PROBLEM STATEMENT -
Print out the entries below with no edits.

Stored data:
Example ParseInt_letter : snd (strconv.ParseInt "a" 10 64) =
  Some (NumError "ParseInt" "a" ErrSyntax).
Proof. vm_compute. reflexivity. Qed.

Example ParseInt_sign_only : snd (strconv.ParseInt "-" 10 64) =
  Some (NumError "ParseInt" "-" ErrSyntax).
Proof. vm_compute. reflexivity. Qed.

End Numerals.

Lemma byte_of_range (c : ascii) : 0 <= strconv.byte_of c < 256.
Proof.
  unfold strconv.byte_of.
  pose proof (N_ascii_bounded c) as H. lia.
Qed.

Lemma digit_of_dec (c : ascii) :
  is_dec_digit c = true ->
  strconv.digit_of c = Some (strconv.byte_of c - 48) /\
  0 <= strconv.byte_of c - 48 <= 9.
Proof.
  unfold is_dec_digit, strconv.digit_of. cbv zeta. intros H. rewrite H.
  apply andb_prop in H. destruct H as [H1 H2].
  apply Z.leb_le in H1. apply Z.leb_le in H2. split; [reflexivity | lia].
Qed.

Lemma dec_value_ge (s : string) : forall acc v,
  0 <= acc -> dec_value acc s = Some v -> acc <= v.
Proof.
  induction s as [| c s IH]; simpl; intros acc v Hacc H.
  - injection H as <-. lia.
  - destruct (is_dec_digit c) eqn:Hc; [| discriminate].
    destruct (digit_of_dec c Hc) as [_ Hd].
    apply IH in H; lia.
Qed.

EXERCISE RESULT -
Example ParseInt_letter : snd (strconv.ParseInt "a" 10 64) =
  Some (NumError "ParseInt" "a" ErrSyntax).
Proof. vm_compute. reflexivity. Qed.

Example ParseInt_sign_only : snd (strconv.ParseInt "-" 10 64) =
  Some (NumError "ParseInt" "-" ErrSyntax).
Proof. vm_compute. reflexivity. Qed.

End Numerals.

Lemma byte_of_range (c : ascii) : 0 <= strconv.byte_of c < 256.
Proof.
  unfold strconv.byte_of.
  pose proof (N_ascii_bounded c) as H. lia.
Qed.

Lemma digit_of_dec (c : ascii) :
  is_dec_digit c = true ->
  strconv.digit_of c = Some (strconv.byte_of c - 48) /\
  0 <= strconv.byte_of c - 48 <= 9.
Proof.
  unfold is_dec_digit, strconv.digit_of. cbv zeta. intros H. rewrite H.
  apply andb_prop in H. destruct H as [H1 H2].
  apply Z.leb_le in H1. apply Z.leb_le in H2. split; [reflexivity | lia].
Qed.

Lemma dec_value_ge (s : string) : forall acc v,
  0 <= acc -> dec_value acc s = Some v -> acc <= v.
Proof.
  induction s as [| c s IH]; simpl; intros acc v Hacc H.
  - injection H as <-. lia.
  - destruct (is_dec_digit c) eqn:Hc; [| discriminate].
    destruct (digit_of_dec c Hc) as [_ Hd].
    apply IH in H; lia.
Qed.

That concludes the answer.